Wednesday, August 15, 2012

Running a Ghibli-Inspired Game

Running a Ghibli-Inspired Game
by Tobie Abad
August 2012

So you love Ghibli movies and you want to try running a game inspired by Studio Ghibli?  Here are some ways you can give your game, whatever game system you are using, a Ghibli touch.

1) Strong or Brave or Determined or Independent Women
Whether it be from Nausicaa, Howl's Moving Castle, Spirited Away, My Neighbor Totoro or Princess Mononoke... or Arrietty.. or Kiki's Delivery Service... or.. well you get the idea.  While there are films where women take a back seat (such as Porco Rosso) even those films still have strong women as side characters. So be sure to have at least one very notable woman in the story, whether a non-playing character or not.  Be warned, though, if the strong woman is a player, Ghibli logic dictates that the player have either a vital moment where her decision saves the main focus of the game (the world, the city, etc) or her faith or wisdom solves a once unsolvable riddle.

2) Cute sidekick
For some, this can be an animal that displays an unexpected level of intelligence (Jiji in Kiki's Delivery Service) or supportive and touchingly sensitive even if it is still of baser animal instincts (Teto in Nausicaa).  If none of the player go for a sidekick, you can always throw this role in as either a sibling (Graveyard of the Fireflies or My Neighbor Totoro) or as a comic relief extra related to a non-playing character (The giant baby in Spirited Away, or the white tiny Totoro in My Neighbor Totoro).    As the Totoro movie shows, however, there's no harm in having more than one.  In fact, the more the merrier!
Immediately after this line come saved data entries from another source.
(** * MediaControls: the peer connection orchestration of the call component

    A shallow embedding of [src/components/MediaControls.tsx].

    The component keeps seven [useState] cells and calls into three kinds of
    browser objects that it shares between handlers: media stream tracks,
    media streams and peer connections.  Those objects are mutated in place
    ([track.enabled = ...], [localStream.addTrack], [sender.replaceTrack]),
    so they live in an explicit store and the hook cells hold references
    (indices) into it.

    Every handler is a closure of the render that created it: it reads the
    hook values of that render and writes through the setters.  A handler is
    therefore a function of a [Render] (what the closure sees) and of the
    [World] (the store and the current hook cells).

    A handler runs to completion: the continuations after its [await]s are
    not interleaved with other events.  The outcome of a media request
    (granted or not) is an input of the handler that makes it. *)

From stdpp Require Import base list strings.

(** ** Data model *)

(** Participant ids are strings; tracks, streams and connections are
    referred to by their position in the store; candidates are opaque. *)
Abbreviation Id := string (only parsing).
Abbreviation TrackId := nat (only parsing).
Abbreviation StreamId := nat (only parsing).
Abbreviation ConnId := nat (only parsing).
Abbreviation Candidate := nat (only parsing).

Inductive TrackKind := audio | video.

Definition isVideo (k : TrackKind) : bool :=
  match k with video => true | audio => false end.

Definition isAudio (k : TrackKind) : bool :=
  match k with audio => true | video => false end.

(** A [MediaStreamTrack]: [live] is [readyState === 'live'], [onended] tells
    whether the screen-share termination callback is registered on it. *)
Record MediaStreamTrack := mkTrack {
  kind : TrackKind;
  enabled : bool;
  live : bool;
  onended : bool
}.

(** Session descriptions.  [CreateOffer pc] and [CreateAnswer pc] are what
    [pc.createOffer()] and [pc.createAnswer()] return; [RemoteSdp n] is a
    description that arrived in a payload. *)
Inductive Sdp :=
| CreateOffer (pc : ConnId)
| CreateAnswer (pc : ConnId)
| RemoteSdp (n : nat).

(** An [RTCPeerConnection], as far as the component drives it: the record
    keeps what the component has asked of the connection.  [senders] is
    [getSenders()], each with its [track] (possibly null);
    [addIceCandidateCalls] lists the candidates handed to [addIceCandidate],
    oldest first.  [cbTo], [cbFrom] and [cbRegisters] are the variables
    captured by [onicecandidate] and [ontrack]: the remote id, the local id,
    and whether [ontrack] updates [peerConnections] (it does for connections
    made by [createPeerConnection], not for those made by [handleOffer]). *)
Record RTCPeerConnection := mkConn {
  senders : list (option TrackId);
  localDescription : option Sdp;
  remoteDescription : option Sdp;
  addIceCandidateCalls : list Candidate;
  closed : bool;
  cbTo : Id;
  cbFrom : Id;
  cbRegisters : bool
}.

(** [interface PeerConnection { userId; connection; stream? }] *)
Record PeerConnection := mkPeer {
  userId : Id;
  connection : ConnId;
  stream : option StreamId
}.

(** The broadcast events of the signaling channel and their payloads. *)
Inductive Signal :=
| offer (o : Sdp)
| answer (a : Sdp)
| iceCandidate (c : option Candidate).

Record Payload := mkPayload {
  to : Id;
  from : Id;
  body : Signal
}.

(** [RoomParticipant], with the fields the call layer can observe. *)
Record RoomParticipant := mkParticipant {
  user_id : Id;
  is_online : bool
}.
(** The loop of [endRun] writes the concatenation of its rows. *)
Lemma for_each_fprintf {A} (f : A -> string) (fp : FILE) (l : list A) (m : machine) :
  for_each l (fun x => io (fprintf fp (f x))) m =
  (tt, mkMachine (g m) (fprintf fp (concat_strings (map f l)) (w m)).2).
Proof.
  revert m. induction l as [|x l IH]; intros [g0 w0]; cbn [for_each map concat_strings g w].
  - unfold ret. by rewrite fprintf_nil.
  - unfold bind, io at 1. cbn [g w].
    destruct (fprintf fp (f x) w0) as [u w1] eqn:E.
    rewrite IH. cbn [g w].
    assert (w1 = (fprintf fp (f x) w0).2) as -> by (by rewrite E).
    by rewrite fprintf_fprintf.
Qed.

(** [fopen] in append mode, by what the path denotes. *)
Lemma fopen_append (p : string) (w0 : world) :
  fopen p "a" w0 =
  match files w0 !! resolve w0 p with
  | None =>
      (Some (mkFILE (resolve w0 p) 0),
       set_files <[resolve w0 p := Regular (creat_readable w0) (creat_appendable w0) ""]> w0)
  | Some (Blocked e) => (None, set_errno e w0)
  | Some (Regular _ a _) =>
      if a then (Some (mkFILE (resolve w0 p) 0), w0) else (None, set_errno EACCES w0)
  end.
Proof.
  unfold fopen, bind, gets, id; simpl.
  destruct (files w0 !! resolve w0 p) as [[r [] d|e]|]; reflexivity.
Qed.

(** [fileHasContent], by what the path denotes: it answers [true] for a
    readable file of at least one byte, and [false] for every other name. *)
Lemma fileHasContent_eq (path : string) (w0 : world) :
  fileHasContent path w0 =
  match files w0 !! resolve w0 (c_str path) with
  | None => (false, set_errno ENOENT w0)
  | Some (Blocked e) => (false, set_errno e w0)
  | Some (Regular r _ data) =>
      if r then (negb (String.eqb data ""), w0) else (false, set_errno EACCES w0)
  end.
Proof.
  unfold fileHasContent, fopen, fgetc, fclose, bind, gets, id; simpl.
  destruct (files w0 !! resolve w0 (c_str path)) as [[[] a d|e]|] eqn:E; simpl; try reflexivity.
  rewrite E. destruct d as [|c d]; simpl; [reflexivity |].
  unfold ret. f_equal. unfold EOF. destruct (N_of_ascii c); reflexivity.
Qed.

Lemma run_bind {S A B} (c : State S A) (k : A -> State S B) (s : S) :
  bind c k s = k (c s).1 (c s).2.
Proof. unfold bind. by destruct (c s). Qed.

Lemma run_io {A} (c : State world A) (m : machine) :
  io c m = ((c (w m)).1, mkMachine (g m) (c (w m)).2).
Proof. unfold io. by destruct (c (w m)). Qed.

Ltac run_step :=
  repeat (rewrite ?run_bind, ?run_io; unfold gets, ret; cbn [fst snd g w]).

(** [endRun] in one piece: the recorder's state is handed back as it was,
    and the world is what the C library calls leave. *)
Lemma endRun_eq (m : machine) :
  endRun m =
  (tt,
   if empty (samples (g m)) then m
   else
     let probe := fileHasContent (outputPath (g m)) (w m) in
     let opened := fopen (c_str (outputPath (g m))) "a" probe.2 in
     match opened.1 with
     | None => mkMachine (g m) (perror "thread_timings fopen" opened.2).2
     | Some fp =>
         mkMachine (g m)
           (fprintf fp ((if probe.1 then "" else header) +:+ concat_strings (rows_of (g m)))
                    opened.2).2
     end).
Proof.
  destruct m as [g0 w0]. unfold endRun, state. run_step.
  destruct (empty (samples g0)); [reflexivity |]. run_step.
  destruct (fopen (c_str (outputPath g0)) "a" (fileHasContent (outputPath g0) w0).2)
    as [[fp|] w2]; cbn [fst snd].
  - unfold rows_of.
    destruct (fileHasContent (outputPath g0) w0).1; cbn [negb]; run_step.
    + rewrite for_each_fprintf. run_step. by rewrite append_nil_l.
    + rewrite for_each_fprintf. run_step. by rewrite fprintf_fprintf.
  - run_step. by destruct (perror _ _).1.
Qed.

Lemma empty_false {A} (l : list A) : l <> [] -> empty l = false.
Proof. by destruct l. Qed.

Lemma alter_append (fs : gmap string node) (p : string) (r a : bool) (d t : string) :
  fs !! p = Some (Regular r a d) ->
  alter (append_data t) p fs = <[p := Regular r a (d +:+ t)]> fs.
Proof.
  intros E. apply map_eq; intros q. destruct (decide (q = p)) as [->|].
  - by rewrite lookup_alter_eq, lookup_insert_eq, E.
  - by rewrite lookup_alter_ne, lookup_insert_ne.
Qed.

(** The world after [endRun] with a non-empty buffer, by what the output
    path denotes. *)
Lemma endRun_world (m : machine) :
  samples (g m) <> [] ->
  run_state endRun m =
  mkMachine (g m)
    (let p := resolve (w m) (c_str (outputPath (g m))) in
     match files (w m) !! p with
     | None =>
         set_files
           <[p := Regular (creat_readable (w m)) (creat_appendable (w m))
                          (flush_text true (g m))]>
           (set_errno ENOENT (w m))
     | Some (Blocked e) => write_stderr (diagnostic e) (set_errno e (w m))
     | Some (Regular r a data) =>
         if a then
           set_files
             <[p := Regular r a
                      (data +:+ flush_text (negb (r && negb (String.eqb data ""))) (g m))]>
             (if r then w m else set_errno EACCES (w m))
         else write_stderr (diagnostic EACCES) (set_errno EACCES (w m))
     end).
Proof.
  intros Hne. unfold run_state. rewrite endRun_eq, (empty_false _ Hne).
  cbn [snd]. cbv zeta. rewrite fileHasContent_eq. f_equal.
  destruct m as [g0 [rs fs cr ca er se]]; cbn [g w files resolve].
  destruct (fs !! rs (c_str (outputPath g0))) as [[r a d|e]|] eqn:E.
  - destruct r; cbn [fst snd]; rewrite fopen_append; cbn [files resolve set_errno];
      rewrite E; destruct a; cbn [fst snd andb negb]; try reflexivity;
      unfold fprintf, modify, set_files, flush_text;
      cbn [fst snd files resolve f_path];
      rewrite (alter_append _ _ _ _ _ _ E); try reflexivity.
    by destruct (String.eqb d "").
  - cbn [fst snd]. rewrite fopen_append. cbn [files resolve set_errno]. rewrite E.
    reflexivity.
  - cbn [fst snd]. rewrite fopen_append. cbn [files resolve set_errno]. rewrite E.
    unfold fprintf, modify, set_files, flush_text; cbn [fst snd files resolve f_path].
    by rewrite alter_insert_eq.
Qed.

(** [endRun] leaves the resolution of names alone. *)
Lemma endRun_resolve (m : machine) :
  resolve (w (run_state endRun m)) = resolve (w m).
Proof.
  destruct (samples (g m)) as [|smp smps] eqn:E.
  - unfold run_state. by rewrite endRun_eq, E.
  - assert (samples (g m) <> []) as Hne by (by rewrite E).
    rewrite (endRun_world _ Hne). cbv zeta. cbn [w].
    by destruct (files (w m) !! resolve (w m) (c_str (outputPath (g m))))
      as [[[] [] d|e]|].
Qed.

(** ** The calls, one by one *)

Lemma beginRun_eq (n : Z) (m : machine) :
  beginRun n m =
  (tt, mkMachine
         (mkGlobalState (pre_incr (runCounter (g m))) n (pre_incr (runCounter (g m)))
                        (label (g m)) (outputPath (g m)) [])
         (w m)).
Proof. reflexivity. Qed.

Lemma recordSample_eq (t : Z) (s e : float) (m : machine) :
  recordSample t s e m =
  (tt, mkMachine (set_samples (samples (g m) ++ [sample_of t s e]) (g m)) (w m)).
Proof. reflexivity. Qed.
(** * Margsathi routing backend: provider selection, fallback and route synthesis

    A shallow embedding of [backend/config.py], the provider clients and the
    geocoder of [backend/services], [backend/services/router_manager.py],
    [backend/routes/routing.py] and [backend/routes/events.py], followed by
    the properties of the provider-orchestration layer.

    Conventions of the embedding:
    - Python [float] is IEEE binary64, modelled by Rocq's primitive floats; decimal
      literals denote the nearest binary64 value, as in Python.
    - Python [str] is modelled by [string] on ASCII text, one character per
      code point. [lower], [strip] and [title] are the string methods on such
      text; they leave characters above 127 alone, which the Unicode-aware
      methods of Python do not, so a statement that depends on them for an
      arbitrary string carries the hypothesis [is_ascii].
    - [Optional[str]] read from the environment is [option string]; [bool(x)] on it
      is [truthy_str].
    - remote services are oracles threaded through an abstract [World]. *)

From Stdlib Require Import ZArith String Ascii List Bool Lia.
From Stdlib Require Import Floats.PrimFloat Floats.SpecFloat Floats.FloatOps Floats.FloatAxioms.
Import ListNotations.

Set Warnings "-inexact-float,-register-all".
Open Scope string_scope.

(* ===================================================================== *)
(** ** Python values, exceptions and string helpers *)
(* ===================================================================== *)

Module Py.

(** Exceptions raised by the modelled code; every one is a subclass of
    Python's [Exception]. [TransportError] stands for what the HTTP client
    raises (timeouts, connection errors), [ValidationError] for what a
    response model raises on a keyword argument that does not fit its field,
    [OtherError] for anything else. *)
Inductive exn : Type :=
| NameError (name : string)
| KeyError
| IndexError
| TypeError
| ValueError
| AttributeError
| OverflowError
| TransportError
| ValidationError
| OtherError (msg : string).

Inductive result (A : Type) : Type :=
| Ok (a : A)
| Raise (e : exn).
Arguments Ok {A} a.
Arguments Raise {A} e.

Definition rbind {A B} (r : result A) (k : A -> result B) : result B :=
  match r with
  | Ok a => k a
  | Raise e => Raise e
  end.

(** JSON-shaped Python values, as returned by [resp.json()]. [PNone] is both
    Python's [None] and JSON [null]. Dictionaries keep insertion order. *)
Inductive pyval : Type :=
| PNone
| PBool (b : bool)
| PInt (z : Z)
| PFloat (f : float)
| PStr (s : string)
| PList (l : list pyval)
| PDict (d : list (string * pyval)).

(** [bool(v)] *)
Definition truthy (v : pyval) : bool :=
  match v with
  | PNone => false
  | PBool b => b
  | PInt z => negb (Z.eqb z 0)
  | PFloat f => negb (PrimFloat.eqb f 0%float)
  | PStr s => negb (String.eqb s "")
  | PList l => match l with [] => false | _ => true end
  | PDict d => match d with [] => false | _ => true end
  end.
3) Technology, Magic, and Nature should be and evident presence in the game
While there is no need for them to always be against each other as they were presented in Nausicaa or Princess Mononoke, the contrast between them should always be clear.  Rare would technology be mistaken as magic.  Rarer would there be any claims that magic is just some kind of super-science.

Oh and always consider that Magic or Nature should have either a deific manifestation (Spirited Away truly goes wild with this idea).

4) Transformation should always be present
Whether it be through magic, such as in Howl's Moving Castle, through a secret innate ability like in Pom Poko, or as a curse never clearly defined in Porco Rosso, the idea that certain characters have been changed or remain changed in a certain way is a factor to always be hinted if not made clearly present in the game.

And if possible, the player characters should either be the one to uncover this transformation, or resolve it through their actions.

5) Flying is Wonderful
Always be sure to let the players enjoy the freedom and fluidity of flight.
The more often the better.

6) Villains are Grey. Not Black.   (If there is one at all.)
The villains are never truly evil.  Most would either be misunderstood, vengeful, or usually sad and lonely and doing only what they believe they must.

7) Emotions are always Important.
Never skimp on emotional moments.  Whether it is to contemplate on the loss of a loved one, the need to face fear, or the act of experiencing love, Ghibli movies always have a moment to explore the importance of emotions.  In many cases, the act of embracing these emotions should bring greater strength or understanding.

8) Gentle Giants
Many things that are huge and frightening should eventually be discovered to be kind and friendly if given the chance.  Whether they be mistaken as enemies as first like in Spirited Away or Laputa, or as a terrible force that cannot be controlled such as in Nausicaa, these gentle giants show a kinder side if given a chance.  Or once tears fall.

9) Death is real.
Whether the death is final, such as in Graveyard of the Fireflies or temporary, such as in Nausicaa, death should be a present and true threat for others to fear.

10) A sense of Wonder should always be present.
No matter how dark things get, or how dangerous a place is, there should always be a sense of wonder present.   Humor can always be a method this is injected into a scene.  Or the setting itself can bring it about, so be sure to craft wonderful images when you describe a new scene.